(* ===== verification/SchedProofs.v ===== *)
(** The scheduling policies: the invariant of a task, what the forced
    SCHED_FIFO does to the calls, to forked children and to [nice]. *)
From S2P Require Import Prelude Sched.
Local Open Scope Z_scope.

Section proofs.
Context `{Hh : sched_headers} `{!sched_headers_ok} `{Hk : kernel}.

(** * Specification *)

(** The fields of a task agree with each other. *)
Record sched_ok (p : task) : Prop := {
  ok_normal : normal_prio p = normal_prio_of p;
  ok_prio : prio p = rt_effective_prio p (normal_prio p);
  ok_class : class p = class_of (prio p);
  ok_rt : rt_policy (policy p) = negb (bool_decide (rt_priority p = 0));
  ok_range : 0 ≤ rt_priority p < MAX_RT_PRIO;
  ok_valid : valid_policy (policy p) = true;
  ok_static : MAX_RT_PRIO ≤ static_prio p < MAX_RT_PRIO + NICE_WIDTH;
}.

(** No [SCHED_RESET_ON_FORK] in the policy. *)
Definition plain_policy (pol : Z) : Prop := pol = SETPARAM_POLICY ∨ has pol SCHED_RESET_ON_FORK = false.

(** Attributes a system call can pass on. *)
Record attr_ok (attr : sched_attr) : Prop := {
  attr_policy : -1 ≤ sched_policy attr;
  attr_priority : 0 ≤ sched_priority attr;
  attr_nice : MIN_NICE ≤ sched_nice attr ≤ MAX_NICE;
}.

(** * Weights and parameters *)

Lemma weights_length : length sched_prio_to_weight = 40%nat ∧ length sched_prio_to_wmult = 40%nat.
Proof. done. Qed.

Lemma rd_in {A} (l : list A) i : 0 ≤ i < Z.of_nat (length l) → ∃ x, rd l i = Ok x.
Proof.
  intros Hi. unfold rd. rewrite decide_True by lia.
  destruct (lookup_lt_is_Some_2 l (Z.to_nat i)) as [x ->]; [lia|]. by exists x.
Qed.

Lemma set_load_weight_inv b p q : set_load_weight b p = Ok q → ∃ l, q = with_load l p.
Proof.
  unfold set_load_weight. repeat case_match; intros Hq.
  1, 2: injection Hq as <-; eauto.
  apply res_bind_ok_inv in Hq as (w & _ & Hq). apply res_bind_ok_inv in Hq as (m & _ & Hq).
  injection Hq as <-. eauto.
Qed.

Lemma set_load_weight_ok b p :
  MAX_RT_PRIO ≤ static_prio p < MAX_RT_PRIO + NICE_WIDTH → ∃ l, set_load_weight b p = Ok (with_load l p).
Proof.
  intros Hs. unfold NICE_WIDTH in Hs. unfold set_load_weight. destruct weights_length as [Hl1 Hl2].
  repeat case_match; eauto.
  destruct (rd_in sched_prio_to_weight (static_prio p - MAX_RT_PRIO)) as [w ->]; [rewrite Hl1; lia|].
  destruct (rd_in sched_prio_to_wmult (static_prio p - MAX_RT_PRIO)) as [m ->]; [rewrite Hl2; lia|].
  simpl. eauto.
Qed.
---
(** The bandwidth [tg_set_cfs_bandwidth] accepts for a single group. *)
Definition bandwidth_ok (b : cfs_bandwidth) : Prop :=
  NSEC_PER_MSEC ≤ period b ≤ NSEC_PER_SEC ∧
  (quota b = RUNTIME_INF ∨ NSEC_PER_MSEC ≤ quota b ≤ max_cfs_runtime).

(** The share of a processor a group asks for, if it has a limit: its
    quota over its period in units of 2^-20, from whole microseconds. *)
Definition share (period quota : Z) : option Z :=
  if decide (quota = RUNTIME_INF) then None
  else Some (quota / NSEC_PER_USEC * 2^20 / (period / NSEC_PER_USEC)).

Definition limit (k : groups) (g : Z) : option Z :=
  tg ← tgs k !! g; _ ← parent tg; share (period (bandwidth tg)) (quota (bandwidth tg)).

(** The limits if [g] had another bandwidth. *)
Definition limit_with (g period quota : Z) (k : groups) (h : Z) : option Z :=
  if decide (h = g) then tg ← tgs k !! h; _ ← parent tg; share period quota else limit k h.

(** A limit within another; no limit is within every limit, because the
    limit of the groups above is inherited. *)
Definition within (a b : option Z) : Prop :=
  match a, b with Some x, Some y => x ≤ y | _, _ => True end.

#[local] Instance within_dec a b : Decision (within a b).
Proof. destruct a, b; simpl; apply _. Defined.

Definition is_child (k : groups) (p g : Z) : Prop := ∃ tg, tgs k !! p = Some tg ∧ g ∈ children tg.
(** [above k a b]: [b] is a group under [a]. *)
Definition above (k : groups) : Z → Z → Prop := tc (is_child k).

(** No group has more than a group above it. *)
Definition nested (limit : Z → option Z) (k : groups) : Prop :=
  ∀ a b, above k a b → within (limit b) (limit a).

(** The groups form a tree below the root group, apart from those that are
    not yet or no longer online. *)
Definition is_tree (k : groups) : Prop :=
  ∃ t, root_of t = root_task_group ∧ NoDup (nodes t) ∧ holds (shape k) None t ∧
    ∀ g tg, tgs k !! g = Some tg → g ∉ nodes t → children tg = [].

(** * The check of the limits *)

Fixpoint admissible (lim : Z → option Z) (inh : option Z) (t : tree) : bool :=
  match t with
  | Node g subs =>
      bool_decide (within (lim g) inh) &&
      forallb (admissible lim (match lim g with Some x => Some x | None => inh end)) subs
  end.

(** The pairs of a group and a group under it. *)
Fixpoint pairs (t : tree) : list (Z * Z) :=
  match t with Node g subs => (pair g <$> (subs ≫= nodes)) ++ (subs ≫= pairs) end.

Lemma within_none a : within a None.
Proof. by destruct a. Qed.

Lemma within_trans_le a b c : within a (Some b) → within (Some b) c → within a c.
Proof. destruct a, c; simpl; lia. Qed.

_What is being asked_:
Count, in the records above, the lines that contain the word "pairs"; the answer is that number alone.

_Response area_:
3